Que algo tendrá el agua cuando
la bendicen, lo solían decir en otro tiempo, cuando el agua era fresca y corría
libre, sin gravámenes mostrencos ni nadie que la usurpase por presura, como en
la rancia Edad Media, y cualquier bendición sabía a gloria bendita. Viene el
refrán al caso de Sevilla y la justa celebridad alcanzada por sus poetas,
aquella denominada escuela sevillana, que no es mejor ni peor que la granadina,
pongamos por caso, sino grande; grande, sencillamente, con sus luces, sus
sombras, disputas, diásporas, porque de todo alienta en la belleza, que es el
motor y la meta de la sensibilidad.
Hubo
derroche ayer de sensibilidad en la velada poética que congregara en el patio
andaluz del café Damajuana las voces poéticas de cuatro mujeres: Ana Isabel
Alvea, que capitaneaba el coro de las musas, Isabel Martín Salinas, Marta López
Flores y Rosa María García Barja, arropadas por los arpegios del guitarrista
José Manuel Ibáñez Lérida.
Las
autoras hicieron gala de lo que las distingue: todas ellas poseen una voz
propia y una andadura casi en solitario, en la que fueron templando sus
obsesiones líricas y, desde luego, su estilo.
Conocíamos
a Ana Isabel Alvea, que ya compareciera en este mismo foro hace un año y a
quien leímos su primera entrega, Interiores,
de la mano de ese proyecto editorial que dio en llamarse Versos en Huida, aludiendo
quizás a la intención contraria.

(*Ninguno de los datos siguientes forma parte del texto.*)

(* ===== verification/SwapSpec.v ===== *)
(** The swap manager's list of pages ([swap.cc]: [update_page_access],
    [add_to_lru], [remove_from_lru], [find_victim_page]) keeps the pages in the
    order of their last access, and its victim is the page whose last access is
    the oldest. *)

From Stdlib Require Import ZArith Lia.
From stdpp Require Import base list gmap option sets.
From coqutil Require Import Datatypes.RecordSetters.
From S2P Require Import Prelude Memory DList KAlloc Bump Mm Vmm Swap.
Import TriangleBracketNotations.

Ltac lru_words := unfold lru_vaddr, lru_time, lru_flags, lru_next, lru_prev, sizeof_page_lru in *.

Lemma lru_np : lru_next ≠ lru_prev.
Proof. done. Qed.

(** ** The specification *)

Inductive lru_op := Touch (va : Z) | Drop (va : Z).

Definition forget (va : Z) (l : list Z) : list Z := List.filter (fun x => negb (x =? va)) l.

(** The pages [l], the last accessed first, after an operation.  An access puts
    its page in front; only while there is no memory for a node is a page that
    is not on the list yet not remembered. *)
Definition after (no_memory : bool) (l : list Z) (op : lru_op) : list Z :=
  match op with
  | Touch va => if no_memory && negb (bool_decide (va ∈ l)) then l else va :: forget va l
  | Drop va => forget va l
  end.

Lemma forget_absent va l : va ∉ l → forget va l = l.
Proof.
  induction l as [|x l IH]; [done|]. intros [Hx Hl]%not_elem_of_cons. unfold forget. cbn [List.filter].
  rewrite (proj2 (Z.eqb_neq x va)) by congruence. cbn [negb]. f_equal. by apply IH.
Qed.

Lemma forget_split va l1 l2 : NoDup (l1 ++ va :: l2) → forget va (l1 ++ va :: l2) = l1 ++ l2.
Proof.
  intros (_ & Hd & [Hn _]%list.NoDup_cons)%list.NoDup_app. unfold forget. rewrite List.filter_app. cbn [List.filter].
  rewrite Z.eqb_refl. cbn [negb]. change (forget va l1 ++ forget va l2 = l1 ++ l2).
  rewrite !forget_absent; [done|done|]. intros Hv. apply (Hd va Hv). by left.
Qed.

(** [kmalloc] has no memory for a node. *)
Definition no_node {K} `{KAlloc K} (s : mm K) : bool :=
  match kmalloc (kal s) sizeof_page_lru with Done (p, _) => p =? 0 | _ => false end.

Definition run_op {K} `{KAlloc K} (fuel : nat) (s : mm K) (op : lru_op) : outcome (mm K) :=
  match op with Touch va => update_page_access fuel s va | Drop va => remove_from_lru fuel s va end.

Fixpoint run {K} `{KAlloc K} (fuel : nat) (s : mm K) (ops : list lru_op) : outcome (mm K) :=
  match ops with [] => Done s | op :: ops => let* s := run_op fuel s op in run fuel s ops end.

(** The pages by recency after a history: the states of the run only say
    whether there was memory for a node. *)
Fixpoint recency {K} `{KAlloc K} (fuel : nat) (s : mm K) (l : list Z) (ops : list lru_op) : list Z :=
  match ops with
  | [] => l
  | op :: ops =>
    match run_op fuel s op with
    | Done s' => recency fuel s' (after (no_node s) l op) ops
    | _ => after (no_node s) l op
    end
  end.

Section Lru.
Context {K : Type} `{KFreeLaws K}.
Implicit Types (s : mm K).
(** Live blocks that are not the list's. *)
Context (others : list (Z * Z)).

(** ** The list in memory *)

Definition pages s (ns : list Z) : list Z := map (fun p => mload s (p + lru_vaddr)) ns.

(** The block of a node. *)
Definition own (l : list (Z * Z)) (p : Z) : Prop := (p, sizeof_page_lru) ∈ l ∧ block_disjoint p sizeof_page_lru others.

Definition apart (p q : Z) : Prop := p ≠ q → p + sizeof_page_lru <= q ∨ q + sizeof_page_lru <= p.

Record lru_ok s (ns : list Z) (l : list (Z * Z)) : Prop := {
  lk_live : kalloc_ok (kal s) l;
  lk_others b : b ∈ others → b ∈ l;
  lk_own p : p ∈ ns → own l p;
  lk_apart p q : p ∈ ns → q ∈ ns → apart p q;
  lk_list : dlist lru_next lru_prev (kmem (kal s)) (lru_head (swapm s)) ns;
  lk_tail : lru_tail (swapm s) = List.last ns 0;
  lk_pages : NoDup (pages s ns);
  lk_unlocked p : p ∈ ns → has_flag (mload s (p + lru_flags)) SWAP_FLAG_LOCKED = false;
}.

Lemma apart_off p y o :
  p ≠ y → apart p y → 0 <= o < sizeof_page_lru → p + o ≠ y + lru_next ∧ p + o ≠ y + lru_prev.
Proof. intros Hne Ha Ho. destruct (Ha Hne); lru_words; lia. Qed.

(** A field that is no link is apart from all links. *)
Lemma lk_off s ns l p o :
  lru_ok s ns l → p ∈ ns → o = lru_vaddr ∨ o = lru_time ∨ o = lru_flags →
  ∀ y, y ∈ ns → p + o ≠ y + lru_next ∧ p + o ≠ y + lru_prev.
Proof.
  intros Hok Hp Ho y Hy. destruct (decide (p = y)) as [->|Hne]; [lru_words; lia|].
  apply apart_off; [done|by eapply lk_apart|lru_words; lia].
Qed.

Su poesía, como es habitual, discurrió por
cauces de sencillez y emoción, por donde suele navegar la autora, al encuentro
de la palabra esencial, que nombra las cosas sin apenas rozarlas, para que su
belleza relumbre en el discurso.
También a Marta Flores la
conocimos, hace algo menos de un año, en Sevilla. Su voz es recia, su palabra
directa, su poesía se adentra en las entrañas de sus lectores con vocación de
estallar, especialmente cuando aborda temas sociales y la injusticia se le
clava en el corazón.
Rosa María García Barja eligió, a su manera,
el territorio de la experiencia. Su poesía se nutre de la vida y a la vida
devuelve la quintaesencia de su emoción creadora: poemas de versos largos, que
a veces se desbordan y sesgan hacia el espacio textual de la prosa, sin perder
nunca el norte ni apearse del tono cordial que le caracteriza.
Isabel Martín Salinas,
almeriense de Adra, aunque reside en Sevilla, nos sorprendió cantando las singulares
arias de sus óperas, en cuyos textos se dan cita lirismo, ternura y habilidad
narrativa. Acompañada a la guitarra, que tañía ella misma, su voz sonaba firme
y bien templada, caldeando el ambiente, ya tórrido, de la noche.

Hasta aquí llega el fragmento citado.